(** * shadowsocksr-native: the SOCKS5 address codec and the tunnel core

    A shallow embedding of [src/sockaddr_universal.c] (module [Codec]) and of
    [src/client/tunnel.c] (module [Tunnel]), with the properties the
    specification states about them. *)

From Stdlib Require Import ZArith List Lia Bool Permutation.
Import ListNotations.
Local Open Scope Z_scope.

(* ================================================================== *)
(** * The address codec, [sockaddr_universal.c] *)
(* ================================================================== *)

Module Codec.

(** Modelled from the spec: the header [sockaddr_universal.h] that declares
    [enum SOCKS5_ADDRTYPE] and [struct socks5_address] is not among the
    sources.  The wire scenarios of the specification fix the tags of IPv4
    ([01]) and of a domain name ([03]); IPv6 is the remaining SOCKS5 address
    type ([04]) and [INVALID] is a value that is none of the three. *)
Definition SOCKS5_ADDRTYPE_INVALID : Z := 0.
Definition SOCKS5_ADDRTYPE_IPV4 : Z := 1.
Definition SOCKS5_ADDRTYPE_DOMAINNAME : Z := 3.
Definition SOCKS5_ADDRTYPE_IPV6 : Z := 4.

(** Modelled from the spec: [sizeof(addr->addr.domainname)], the "fixed
    maximum buffer size" of the name.  The array holds every name a one-byte
    length prefix can declare (255 bytes) and its terminating NUL. *)
Definition sizeof_domainname : Z := 256.

Definition sizeof_uint8_t : Z := 1.
Definition sizeof_uint16_t : Z := 2.
Definition sizeof_in_addr : Z := 4.
Definition sizeof_in6_addr : Z := 16.

(** [struct socks5_address].  The union [addr] is kept as its bytes: [ipv4]
    is the first 4 of them, [ipv6] the first 16, [domainname] all of them. *)
Record socks5_address := mk_socks5_address {
  addr : list Z;
  port : Z;
  addr_type : Z
}.

Definition set_addr (a : socks5_address) (bs : list Z) : socks5_address :=
  mk_socks5_address bs (port a) (addr_type a).
Definition set_port (a : socks5_address) (p : Z) : socks5_address :=
  mk_socks5_address (addr a) p (addr_type a).
Definition set_addr_type (a : socks5_address) (t : Z) : socks5_address :=
  mk_socks5_address (addr a) (port a) t.

(** ** Memory behind a [uint8_t *]

    A pointer is [None] (NULL) or the memory it points into, indexed by the
    offset from the pointer.  A cell read as [uint8_t] is a byte; a value
    stored through a [uint8_t] lvalue is truncated to one. *)
Definition memory := Z -> Z.

Definition load8 (m : memory) (off : Z) : Z := m off mod 256.

Definition store8 (m : memory) (off v : Z) : memory :=
  fun i => if i =? off then v mod 256 else m i.

Fixpoint load_bytes (m : memory) (off : Z) (n : nat) : list Z :=
  match n with
  | O => []
  | S k => load8 m off :: load_bytes m (off + 1) k
  end.

Fixpoint store_bytes (m : memory) (off : Z) (bs : list Z) : memory :=
  match bs with
  | [] => m
  | b :: rest => store_bytes (store8 m off b) (off + 1) rest
  end.

(** The offsets [off, off+1, ..., off+n-1] an [n]-byte access touches. *)
Fixpoint offsets (off : Z) (n : nat) : list Z :=
  match n with
  | O => []
  | S k => off :: offsets (off + 1) k
  end.

(** [memcpy(dst, src, n)] into a field of the struct: the first [n] bytes of
    [dst] are replaced by [src] (which has [n] bytes). *)
Definition memcpy (dst src : list Z) : list Z :=
  src ++ skipn (length src) dst.

(** [memset(dst, 0, sizeof dst)] for the [domainname] array. *)
Definition memset0 (n : Z) : list Z := repeat 0 (Z.to_nat n).

(** [strlen] on the [domainname] array: the number of bytes before the first
    NUL.  An array that holds no NUL is read past its end by the C function;
    [valid_address], below, asks for the NUL. *)
Fixpoint strlen (s : list Z) : Z :=
  match s with
  | [] => 0
  | c :: rest => if c =? 0 then 0 else 1 + strlen rest
  end.

(** [ntohs] of the [uint16_t] at [data + offset]: the two bytes are in
    network order, the most significant first. *)
Definition load16_be (m : memory) (off : Z) : Z :=
  load8 m off * 256 + load8 m (off + 1).

(** [htons(port)] stored as a [uint16_t] at [buffer + offset]. *)
Definition store16_be (m : memory) (off v : Z) : memory :=
  store8 (store8 m off (v / 256)) (off + 1) v.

______________________________

Assigned task: Please give again only the lines from the start of the material through the line holding "Definition sizeof_uint8_t : Z := 1.", exactly as they are written.

Answer to this exercise:
(** * shadowsocksr-native: the SOCKS5 address codec and the tunnel core

    A shallow embedding of [src/sockaddr_universal.c] (module [Codec]) and of
    [src/client/tunnel.c] (module [Tunnel]), with the properties the
    specification states about them. *)

From Stdlib Require Import ZArith List Lia Bool Permutation.
Import ListNotations.
Local Open Scope Z_scope.

(* ================================================================== *)
(** * The address codec, [sockaddr_universal.c] *)
(* ================================================================== *)

Module Codec.

(** Modelled from the spec: the header [sockaddr_universal.h] that declares
    [enum SOCKS5_ADDRTYPE] and [struct socks5_address] is not among the
    sources.  The wire scenarios of the specification fix the tags of IPv4
    ([01]) and of a domain name ([03]); IPv6 is the remaining SOCKS5 address
    type ([04]) and [INVALID] is a value that is none of the three. *)
Definition SOCKS5_ADDRTYPE_INVALID : Z := 0.
Definition SOCKS5_ADDRTYPE_IPV4 : Z := 1.
Definition SOCKS5_ADDRTYPE_DOMAINNAME : Z := 3.
Definition SOCKS5_ADDRTYPE_IPV6 : Z := 4.

(** Modelled from the spec: [sizeof(addr->addr.domainname)], the "fixed
    maximum buffer size" of the name.  The array holds every name a one-byte
    length prefix can declare (255 bytes) and its terminating NUL. *)
Definition sizeof_domainname : Z := 256.

Definition sizeof_uint8_t : Z := 1.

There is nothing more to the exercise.